Begin at the line containing "Ok releaseReq =>" in the entries below and end at the line containing "(parent : Apply)"; transcribe that range exactly and nothing outside it.

>>

(* ===== verification/Projection.v ===== *)
(** * The rollout projection and the operator's settlements (pkg/api/operator.go)

    The operator settles a driven operation row from a derived state
    ([persistOperationState]) and then the parent apply from all its operation
    rows ([updateApplyStateFromOperations]), under the policy-aware aggregate of
    State.v, the release latch of Control.v and the compare-and-swap of Applies.v.
    Also here: the reconciliation of an operation with a terminal parent, the stop
    settlements, and the cutover-barrier predicates of pkg/tern/cutover_barrier.go.
    Logging and metrics are left out; [clockNow] is the service clock.  A function
    that returns no error in Go (it logs) is a [prog store unit] here. *)

From S2P Require Import Prelude State Sql Locks Store Operations Applies Control.

Local Open Scope string_scope.
Local Open Scope Z_scope.

(** ** The operations of an apply in deployment order *)

Definition opLe (a b : ApplyOperation) : Prop := opBefore b a = false.
#[global] Instance opLe_dec a b : Decision (opLe a b).
Proof. unfold opLe. apply _. Defined.

Definition ListByApply (applyID : Z) (s : store) : list ApplyOperation :=
  merge_sort opLe (filter (fun o => op_ApplyID o = applyID) (operations s)).

(** ** Failure reasons *)

Definition errorText (m : option string) : string := default "" m.

Fixpoint firstFailedTaskError (ts : list TaskRec) : string :=
  match ts with
  | [] => ""
  | t :: ts' =>
      if IsState (tk_State t) [Task.Failed] && (errorText (tk_ErrorMessage t) != "")
      then errorText (tk_ErrorMessage t) else firstFailedTaskError ts'
  end.

Fixpoint firstFailedOperationMessage (ops : list ApplyOperation) : string :=
  match ops with
  | [] => ""
  | op :: ops' =>
      if IsState (op_State op) [Apply.Failed] && (errorText (op_ErrorMessage op) != "")
      then ("deployment " ++ op_Deployment op ++ " failed: " ++ errorText (op_ErrorMessage op))%string
      else firstFailedOperationMessage ops'
  end.

(** ** Projection *)

Record applyProjectionResult := {
  Swapped : bool;
  PreviousState : string;
  DerivedState : string;
  BecameTerminal : bool;
  OperationCount : nat;
}.

Definition anyPauseOnFailure (ops : list ApplyOperation) : bool :=
  existsb (fun op => op_OnFailure op == OnFailurePause) ops.

(** The child of an operation row, given whether the rollout was released. *)
Definition childOf (released : bool) (op : ApplyOperation) : RolloutChild :=
  let isContinue := op_OnFailure op == OnFailureContinue in
  let isPause := op_OnFailure op == OnFailurePause in
  {| rc_State := op_State op;
     ContinueOnFailure := isContinue || (isPause && released);
     PauseOnFailure := isPause && negb released |}.

Definition reopensContinuableFailedRollout (reopen : bool) (applyState base derived : string) : bool :=
  reopen && IsState applyState [Apply.Failed] && IsState base [Apply.Failed] &&
  IsState derived [Apply.RunningDegraded].

Definition projectedStartedAt (clockNow : Z) (apply : Apply) (derived : string) : option Z :=
  match a_StartedAt apply with
  | None => if IsState derived [Apply.Pending] then None else Some clockNow
  | Some _ => None
  end.

Definition projectedCompletedAt (clockNow : Z) (apply : Apply) (derived : string) : option Z :=
  if IsState derived [Apply.Stopped] then None
  else if IsTerminalApplyState derived then
    match a_CompletedAt apply with Some t => Some t | None => Some clockNow end
  else None.

Definition projectedErrorMessage (apply : Apply) (ops : list ApplyOperation) (derived : string)
    : string :=
  if IsState derived [Apply.Failed] then
    let msg := firstFailedOperationMessage ops in
    if msg != "" then msg else a_ErrorMessage apply
  else a_ErrorMessage apply.

Section Operator.
Context (foundRows : bool) (clockNow : Z).

(** From the release latch on. *)
Definition projectFrom (ctx : leaseCtx) (apply : Apply) (reopen : bool)
    (ops : list ApplyOperation) (released : bool) : prog store (res applyProjectionResult) :=
  let children := childOf released <$> ops in
  let base := DeriveApplyState (op_State <$> ops) in
  let derived := DeriveRolloutApplyState children in
  if IsTerminalApplyState (a_State apply) && negb (IsTerminalApplyState derived) &&
     negb (reopensContinuableFailedRollout reopen (a_State apply) base derived)
  then Ret (Err (Errorf "child operations derive non-terminal state from terminal parent state")) else
  let startedAt := projectedStartedAt clockNow apply derived in
  let unchanged := {| Swapped := false; PreviousState := a_State apply; DerivedState := derived;
                      BecameTerminal := false; OperationCount := length ops |} in
  if IsState (a_State apply) [derived] && bool_decide (startedAt = None)
  then Ret (Ok unchanged) else
  pbind (UpdateDerivedState foundRows ctx (a_ID apply) (a_State apply) derived
           (projectedErrorMessage apply ops derived) startedAt
           (projectedCompletedAt clockNow apply derived))
    (fun r => Ret match r with
     | Err e => Err e
     | Ok false => Ok unchanged
     | Ok true =>
         Ok {| Swapped := true; PreviousState := a_State apply; DerivedState := derived;
               BecameTerminal := negb (IsTerminalApplyState (a_State apply)) &&
                                 IsTerminalApplyState derived;
               OperationCount := length ops |}
     end).

Definition updateApplyStateFromOperations (ctx : leaseCtx) (apply : Apply) (reopen : bool)
    : prog store (res applyProjectionResult) :=
  Exec (read (ListByApply (a_ID apply))) (fun r => match r with
    | Err e => Ret (Err e)
    | Ok ops =>
        if (length ops =? 0)%nat then Ret (Err (Errorf "no apply_operations rows")) else
        if anyPauseOnFailure ops then
          Exec (read (GetByOperation (a_ID apply) ControlOperationRelease)) (fun r => match r with
            | Err e => Ret (Err e)
            | Ok releaseReq =>
                projectFrom ctx apply reopen ops (ReleasesPausedRollout releaseReq)
            end)
        else projectFrom ctx apply reopen ops false
    end).

(** ** Settling an operation row *)

Definition settled_as {A} (r : res A) : res bool :=
  match r with Ok _ => Ok true | Err e => Err e end.

Definition persistOperationState (ctx : leaseCtx) (op : ApplyOperation)
    (derived errorMessage : string) : prog store (res bool) :=
  if IsState derived [Apply.Completed] then
    pbind (Operations.MarkCompleted foundRows ctx (op_ID op)) (fun r => Ret (settled_as r))
  else if IsState derived [Apply.Failed] then
    pbind (Operations.MarkFailed foundRows ctx (op_ID op) errorMessage) (fun r => Ret (settled_as r))
  else if IsState derived [Apply.Stopped] then
    pbind (UpdateState foundRows ctx (op_ID op) derived) (fun r => Ret (settled_as r))
  else if IsState derived [Apply.FailedRetryable] then
    pbind (UpdateState foundRows ctx (op_ID op) derived) (fun r => Ret (settled_as r))
  else if IsState derived [Apply.WaitingForCutover] then
    pbind (UpdateState foundRows ctx (op_ID op) derived) (fun r => Ret (settled_as r))
  else if IsTerminalApplyState derived then
    pbind (MarkTerminal foundRows ctx (op_ID op) derived) (fun r => Ret (settled_as r))
  else Ret (Ok false).

Definition markOperationFromApplyState (ctx : leaseCtx) (op : ApplyOperation) (apply : Apply)
    : prog store (res bool) :=
  persistOperationState ctx op (a_State apply) (a_ErrorMessage apply).

Definition reconcileClaimedOperationFromTerminalParent (ctx : leaseCtx) (op : ApplyOperation)
    (parent : Apply) : prog store unit :=
  pbind (markOperationFromApplyState ctx op parent) (fun r => match r with
    | Ok true => pbind (updateApplyStateFromOperations ctx parent false) (fun _ => Ret tt)
    | _ => Ret tt
    end).

Definition reconcileUnclaimableParent (ctx : leaseCtx) (op : ApplyOperation) : prog store unit :=
  Exec (read (findApply (op_ApplyID op))) (fun r => match r with
    | Ok (Some parent) =>
        if IsTerminalApplyState (a_State parent)
        then reconcileClaimedOperationFromTerminalParent ctx op parent else Ret tt
    | _ => Ret tt
    end).

(** ** Settling a stop *)

Definition markPendingOperationsStopped (ctx : leaseCtx) (apply : Apply) : prog store (res unit) :=
  pbind (MarkPendingStoppedByApply foundRows ctx (a_ID apply))
    (fun r => Ret (match r with Ok _ => Ok tt | Err e => Err e end)).

Definition stopPendingOperationsForPendingStop (ctx : leaseCtx) (apply : Apply)
    : prog store (res unit) :=
  Exec (read (GetPending (a_ID apply) ControlOperationStop)) (fun r => match r with
    | Err e => Ret (Err e)
    | Ok None => Ret (Ok tt)
    | Ok (Some _) => markPendingOperationsStopped ctx apply
    end).

Definition completePendingStopIfApplyResolved (ctx : leaseCtx) (applyID : Z) : prog store (res unit) :=
  Exec (read (findApply applyID)) (fun r => match r with
    | Err e => Ret (Err e)
    | Ok None => Ret (Err ErrApplyNotFound)
    | Ok (Some apply) =>
        if negb (IsTerminalApplyState (a_State apply)) then Ret (Ok tt) else
        Exec (read (GetPending (a_ID apply) ControlOperationStop)) (fun r => match r with
          | Err e => Ret (Err e)
          | Ok None => Ret (Ok tt)
          | Ok (Some _) => CompletePending foundRows ctx (a_ID apply) ControlOperationStop
          end)
    end).
End Operator.

(** ** The cutover barrier (pkg/tern/cutover_barrier.go) *)

Definition isCutoverDriveState (opState : string) : bool :=
  IsState opState [Apply.WaitingForCutover; Apply.CuttingOver; Apply.RevertWindow].

Definition shouldAutoDeferCutover (multiOperation : bool) (op : option ApplyOperation) : bool :=
  multiOperation && match op with Some op => IsOrderedCutoverPolicy (op_CutoverPolicy op) | None => false end.

Definition shouldReleaseAtCutoverBarrier (apply : Apply) (multiOperation : bool)
    (op : option ApplyOperation) : bool :=
  negb (a_DeferCutover apply) && shouldAutoDeferCutover multiOperation op.

Definition effectiveCopyDriveOptions (apply : Apply) (multiOperation : bool)
    (op : option ApplyOperation) : ApplyOptions :=
  let opts := a_Options apply in
  if negb (ao_DeferCutover opts) && shouldAutoDeferCutover multiOperation op
  then {| ao_AllowUnsafe := ao_AllowUnsafe opts; ao_Branch := ao_Branch opts; ao_DeferCutover := true;
          ao_DeferDeploy := ao_DeferDeploy opts; ao_SkipRevert := ao_SkipRevert opts;
          ao_Volume := ao_Volume opts; ao_Target := ao_Target opts; ao_Rollback := ao_Rollback opts |}
  else opts.

(** ** Lemmas *)

Lemma opBefore_trich a b : opBefore a b = false -> opBefore b a = false ->
  op_CreatedAt a = op_CreatedAt b /\ op_ID a = op_ID b.
Proof. rewrite <- !not_true_iff_false, !opBefore_spec. lia. Qed.

#[global] Instance opLe_total : Total opLe.
Proof.
  intros a b. unfold opLe. rewrite <- !not_true_iff_false, !opBefore_spec. lia.
Qed.

#[global] Instance opLe_trans : Transitive opLe.
Proof.
  intros a b c. unfold opLe. rewrite <- !not_true_iff_false, !opBefore_spec. lia.
Qed.

Lemma ListByApply_elem id s o : o ∈ ListByApply id s <-> o ∈ operations s /\ op_ApplyID o = id.
Proof.
  unfold ListByApply. rewrite merge_sort_Permutation, list_elem_of_filter. tauto.
Qed.

Lemma ListByApply_sorted id s : StronglySorted opLe (ListByApply id s).
Proof. apply StronglySorted_merge_sort; apply _. Qed.

Lemma ListByApply_ext id s s' : operations s' = operations s -> ListByApply id s' = ListByApply id s.
Proof. unfold ListByApply. by intros ->. Qed.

<<

Result for this task
            | Ok releaseReq =>
                projectFrom ctx apply reopen ops (ReleasesPausedRollout releaseReq)
            end)
        else projectFrom ctx apply reopen ops false
    end).

(** ** Settling an operation row *)

Definition settled_as {A} (r : res A) : res bool :=
  match r with Ok _ => Ok true | Err e => Err e end.

Definition persistOperationState (ctx : leaseCtx) (op : ApplyOperation)
    (derived errorMessage : string) : prog store (res bool) :=
  if IsState derived [Apply.Completed] then
    pbind (Operations.MarkCompleted foundRows ctx (op_ID op)) (fun r => Ret (settled_as r))
  else if IsState derived [Apply.Failed] then
    pbind (Operations.MarkFailed foundRows ctx (op_ID op) errorMessage) (fun r => Ret (settled_as r))
  else if IsState derived [Apply.Stopped] then
    pbind (UpdateState foundRows ctx (op_ID op) derived) (fun r => Ret (settled_as r))
  else if IsState derived [Apply.FailedRetryable] then
    pbind (UpdateState foundRows ctx (op_ID op) derived) (fun r => Ret (settled_as r))
  else if IsState derived [Apply.WaitingForCutover] then
    pbind (UpdateState foundRows ctx (op_ID op) derived) (fun r => Ret (settled_as r))
  else if IsTerminalApplyState derived then
    pbind (MarkTerminal foundRows ctx (op_ID op) derived) (fun r => Ret (settled_as r))
  else Ret (Ok false).

Definition markOperationFromApplyState (ctx : leaseCtx) (op : ApplyOperation) (apply : Apply)
    : prog store (res bool) :=
  persistOperationState ctx op (a_State apply) (a_ErrorMessage apply).

Definition reconcileClaimedOperationFromTerminalParent (ctx : leaseCtx) (op : ApplyOperation)
    (parent : Apply) : prog store unit :=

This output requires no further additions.